The following data show the Annual Consumer Price Index each month for 10 years. Construct a time series graph for the Annual Consumer Price Index data only:

Year Jan Feb Mar Apr May Jun Jul
2003 181.7 183.1 184.2 183.8 183.5 183.7 183.9
2004 185.2 186.2 187.4 188.0 189.1 189.7 189.4
2005 190.7 191.8 193.3 194.6 194.4 194.5 195.4
2006 198.3 198.7 199.8 201.5 202.5 202.9 203.5
2007 202.416 203.499 205.352 206.686 207.949 208.352 208.299
2008 211.080 211.693 213.528 214.823 216.632 218.815 219.964
2009 211.143 212.193 212.709 213.240 213.856 215.693 215.351
2010 216.687 216.741 217.631 218.009 218.178 217.965 218.011
2011 220.223 221.309 223.467 224.906 225.964 225.722 225.922
2012 226.665 227.663 229.392 230.085 229.815 229.478 229.104
Table 2.21
Year Aug Sep Oct Nov Dec Annual
2003 184.6 185.2 185.0 184.5 184.3 184.0
2004 189.5 189.9 190.9 191.0 190.3 188.9
2005 196.4 198.8 199.2 197.6 196.8 195.3
2006 203.9 202.9 201.8 201.5 201.8 201.6
2007 207.917 208.490 208.936 210.177 210.036 207.342
2008 219.086 218.783 216.573 212.425 210.228 215.303
2009 215.834 215.969 216.177 216.330 215.949 214.537
2010 218.312 218.439 218.711 218.803 219.179 218.056
2011 226.545 226.889 226.421 226.230 225.672 224.939
2012 230.379 231.407 231.317 230.221 229.601 229.594
Table 2.22
Solution 2.14
This is a times series graph that matches the supplied data.

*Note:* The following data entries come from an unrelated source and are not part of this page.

Fixpoint run (st : state) (es : list event) : option state :=
  match es with
  | [] => Some st
  | e :: es' => st' <- step st e ;; run st' es'
  end.

End Runs.

(** The number the handler takes from [res_APDU[2..5]] after the call
    of the primitive, as a [uint32_t]. *)
Definition res_number (r : buffer) : Z :=
  u32 (int32 (Z.lor (Z.lor (Z.lor (int32 (Z.shiftl (r 2%nat) 24))
                                  (int32 (Z.shiftl (r 3%nat) 16)))
                           (int32 (Z.shiftl (r 4%nat) 8)))
                    (r 5%nat))).

(** A string of decimal digits read back as a number. *)
Definition undecimal (cs : list Z) : Z :=
  fold_left (fun acc ch => acc * 10 + (ch - 48)) cs 0.

(** The other slot file. *)
Definition other_file (f : file_id) : file_id :=
  match f with
  | EF_OTP_SLOT1 => EF_OTP_SLOT2
  | EF_OTP_SLOT2 => EF_OTP_SLOT1
  end.

(** The presence bit of a slot file in the capability byte. *)
Definition valid_bit (f : file_id) : Z :=
  match f with
  | EF_OTP_SLOT1 => CONFIG1_VALID
  | EF_OTP_SLOT2 => CONFIG2_VALID
  end.

(** What the applet keeps between events: stored bytes of one of the
    two lengths, a revision counter that fits its byte, and a revision
    counter of 0 while both slots are empty. *)
Definition applet_inv (st : state) : Prop :=
  slots_ok st
  /\ 0 <= config_seq st < 256
  /\ (file_has_data (search_dynamic_file st EF_OTP_SLOT1) = false ->
      file_has_data (search_dynamic_file st EF_OTP_SLOT2) = false ->
      config_seq st = 0).

(** The access check of a configure command: the target slot is empty,
    or the six bytes after the record are its stored access code. *)
Definition access_granted (st : state) (apdu : apdu_t) : Prop :=
  let ef := search_dynamic_file st (target_file (P1 apdu)) in
  file_has_data ef = false
  \/ exists bytes c,
       ef = Some bytes /\ view_config bytes = Some c
       /\ acc_code c = bytes_at (data apdu) otp_config_size ACC_CODE_SIZE.

(** The slots and the revision counter a granted configure command
    leaves, before its status report. *)
Definition configured {E : Externals} (st : state) (apdu : apdu_t) : state :=
  let f := target_file (P1 apdu) in
  if all_zero (bytes_at (data apdu) 0 otp_config_size) then
    let st := delete_file st f in
    if (negb (file_has_data (search_dynamic_file st EF_OTP_SLOT1))
        && negb (file_has_data (search_dynamic_file st EF_OTP_SLOT2)))%bool
    then with_config_seq st 0 else st
  else
    with_config_seq
      (fst (flash_write_data_to_file st f
              (bytes_at (data apdu) 0 otp_config_size)))
      (u8 (config_seq st + 1)).

(** The members of the record at the start of stored bytes that hold
    one. *)
Definition view_of (bytes : list Z) : otp_config_t := {|
  fixed_data := slice off_fixed_data FIXED_SIZE bytes;
  uid        := slice off_uid UID_SIZE bytes;
  aes_key    := slice off_aes_key KEY_SIZE bytes;
  acc_code   := slice off_acc_code ACC_CODE_SIZE bytes;
  fixed_size := nth off_fixed_size bytes 0;
  ext_flags  := nth off_ext_flags bytes 0;
  tkt_flags  := nth off_tkt_flags bytes 0;
  cfg_flags  := nth off_cfg_flags bytes 0;
  rfu        := slice off_rfu 2 bytes;
  crc        := nth off_crc bytes 0 + 256 * nth (S off_crc) bytes 0
|}.

(** A command with the given header and payload. *)
Definition command (cla ins p1 p2 : Z) (payload : list Z) : apdu_t := {|
  CLA := cla; INS := ins; P1 := p1; P2 := p2;
  nc := length payload; data := buffer_of payload
|}.

(** The access code of [sample_record]. *)
Definition sample_code : list Z := [0x61; 0x62; 0x63; 0x64; 0x65; 0x66].

(** ** Basic facts on buffers and stored bytes *)

Lemma bytes_at_length (m : buffer) (off len : nat) :
  length (bytes_at m off len) = len.
Proof. unfold bytes_at. now rewrite length_map, length_seq. Qed.

Lemma bytes_eqb_eq (a b : list Z) : bytes_eqb a b = true <-> a = b.
Proof.
  revert b; induction a as [|x a IH]; intros [|y b]; simpl;
    try (split; congruence).
  rewrite andb_true_iff, Z.eqb_eq, IH. split.
  - intros [-> ->]; reflexivity.
  - intros H; inversion H; auto.
Qed.

Lemma otp_config_size_52 : otp_config_size = 52%nat.
Proof. reflexivity. Qed.

Lemma view_config_defined (bytes : list Z) :
  (otp_config_size <= length bytes)%nat ->
  exists c, view_config bytes = Some c.
Proof.
  intros H. unfold view_config.
  destruct (Nat.ltb_spec (length bytes) otp_config_size); [lia|].
  eexists; reflexivity.
Qed.

Lemma view_config_length (bytes : list Z) (c : otp_config_t) :
  view_config bytes = Some c -> (otp_config_size <= length bytes)%nat.
Proof.
  unfold view_config.
  destruct (Nat.ltb_spec (length bytes) otp_config_size); [discriminate|auto].
Qed.


(** ** Lists of stored bytes *)

Lemma nth_slice (off len i : nat) (l : list Z) :
  (i < len)%nat -> nth i (slice off len l) 0 = nth (off + i) l 0.
Proof.
  intros Hi. unfold slice. rewrite nth_firstn.
  destruct (Nat.ltb_spec i len); [|lia].
  apply nth_skipn.
Qed.

Lemma slice_app_prefix (off len : nat) (l ext : list Z) :
  (off + len <= length l)%nat ->
  slice off len (l ++ ext) = slice off len l.
Proof.
  intros H. unfold slice.
  rewrite skipn_app, firstn_app, length_skipn.
  replace (len - (length l - off))%nat with 0%nat by lia.
  rewrite firstn_O, app_nil_r. reflexivity.
Qed.

Lemma slice_firstn (off len n : nat) (l : list Z) :
  (off + len <= n)%nat ->
  slice off len (firstn n l) = slice off len l.
Proof.
  intros H. unfold slice.
  rewrite skipn_firstn_comm, firstn_firstn.
  f_equal. lia.
Qed.

Lemma slice_after_prefix (l ext : list Z) :
  slice (length l) (length ext) (l ++ ext) = ext.
Proof.
  unfold slice. rewrite skipn_app, skipn_all, Nat.sub_diag.
  simpl. apply firstn_all.
Qed.

Lemma nth_app_prefix (i : nat) (l ext : list Z) :
  (i < length l)%nat -> nth i (l ++ ext) 0 = nth i l 0.
Proof. intros H. now apply app_nth1. Qed.

Lemma nth_firstn_lt (i n : nat) (l : list Z) :
  (i < n)%nat -> nth i (firstn n l) 0 = nth i l 0.
Proof.
  intros H. rewrite nth_firstn.
  destruct (Nat.ltb_spec i n); [reflexivity|lia].
Qed.

Lemma all_zero_nth (bs : list Z) (i : nat) :
  all_zero bs = true -> nth i bs 0 = 0.
Proof.
  revert i; induction bs as [|b bs IH]; intros [|i] H; simpl in *;
    try reflexivity.
  - apply andb_true_iff in H. destruct H as [H _]. now apply Z.eqb_eq in H.
  - apply andb_true_iff in H. destruct H as [_ H]. now apply IH.
Qed.

Lemma write_byte_length (bs : list Z) (i : nat) (v : Z) :
  (i < length bs)%nat -> length (write_byte bs i v) = length bs.
Proof.
  intros H. unfold write_byte.
  rewrite length_app, length_firstn. cbn [length]. rewrite length_skipn. lia.
Qed.

Lemma nth_write_byte (bs : list Z) (i : nat) (v : Z) :
  (i < length bs)%nat -> nth i (write_byte bs i v) 0 = v.
Proof.
  intros H. unfold write_byte.
  rewrite app_nth2; rewrite length_firstn, Nat.min_l by lia; [|lia].
  now rewrite Nat.sub_diag.
Qed.

Lemma firstn_write_byte (bs : list Z) (i n : nat) (v : Z) :
  (n <= i)%nat -> (i < length bs)%nat ->
  firstn n (write_byte bs i v) = firstn n bs.
Proof.
  intros Hn Hi. unfold write_byte.
  rewrite firstn_app, length_firstn, Nat.min_l by lia.
  replace (n - i)%nat with 0%nat by lia.
  rewrite firstn_O, app_nil_r, firstn_firstn.
  f_equal. lia.
Qed.

Lemma view_config_prefix (bytes ext : list Z) :
  (otp_config_size <= length bytes)%nat ->
  view_config (firstn otp_config_size bytes ++ ext) = view_config bytes.
Proof.
  intros H. unfold view_config.
  rewrite length_app, length_firstn, Nat.min_l by assumption.
  destruct (Nat.ltb_spec (otp_config_size + length ext) otp_config_size); [lia|].
  destruct (Nat.ltb_spec (length bytes) otp_config_size); [lia|].
  assert (Hl : length (firstn otp_config_size bytes) = otp_config_size)
    by (rewrite length_firstn; lia).
  assert (Hs : forall off len, (off + len <= otp_config_size)%nat ->
            slice off len (firstn otp_config_size bytes ++ ext) =
            slice off len bytes).
  { intros off len Hol.
    rewrite slice_app_prefix by lia. now apply slice_firstn. }
  assert (Hn : forall i, (i < otp_config_size)%nat ->
            nth i (firstn otp_config_size bytes ++ ext) 0 = nth i bytes 0).
  { intros i Hi.
    rewrite nth_app_prefix by lia. now apply nth_firstn_lt. }
  rewrite !Hs, !Hn by (vm_compute; lia).
  reflexivity.
Qed.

The x-axis shows years from 2003 to 2012, and the y-axis shows the annual CPI.
Figure 2.10 The annual amounts are plotted for each year. Then, consecutive points are connected with a line.
 
Try It 2.14

The following table is a portion of a data set from a banking website; use the table to construct a time series graph for CO2 emissions for the United States:

CO2 Emissions
  Ukraine United Kingdom United States
2003 352,259 540,640 5,681,664
2004 343,121 540,409 5,790,761
2005 339,029 541,990 5,826,394
2006 327,797 542,045 5,737,615
2007 328,357 528,631 5,828,697
2008 323,657 522,247 5,656,839
2009 272,176 474,579 5,299,563
Table 2.23

Uses of a Time Series Graph

Time series graphs are important tools in various applications of statistics. When a researcher records values of the same variable over an extended period of time, it is sometimes difficult for him or her to discern any trend or pattern. However, once the same data points are displayed graphically, some features jump out. Time series graphs make trends easy to spot.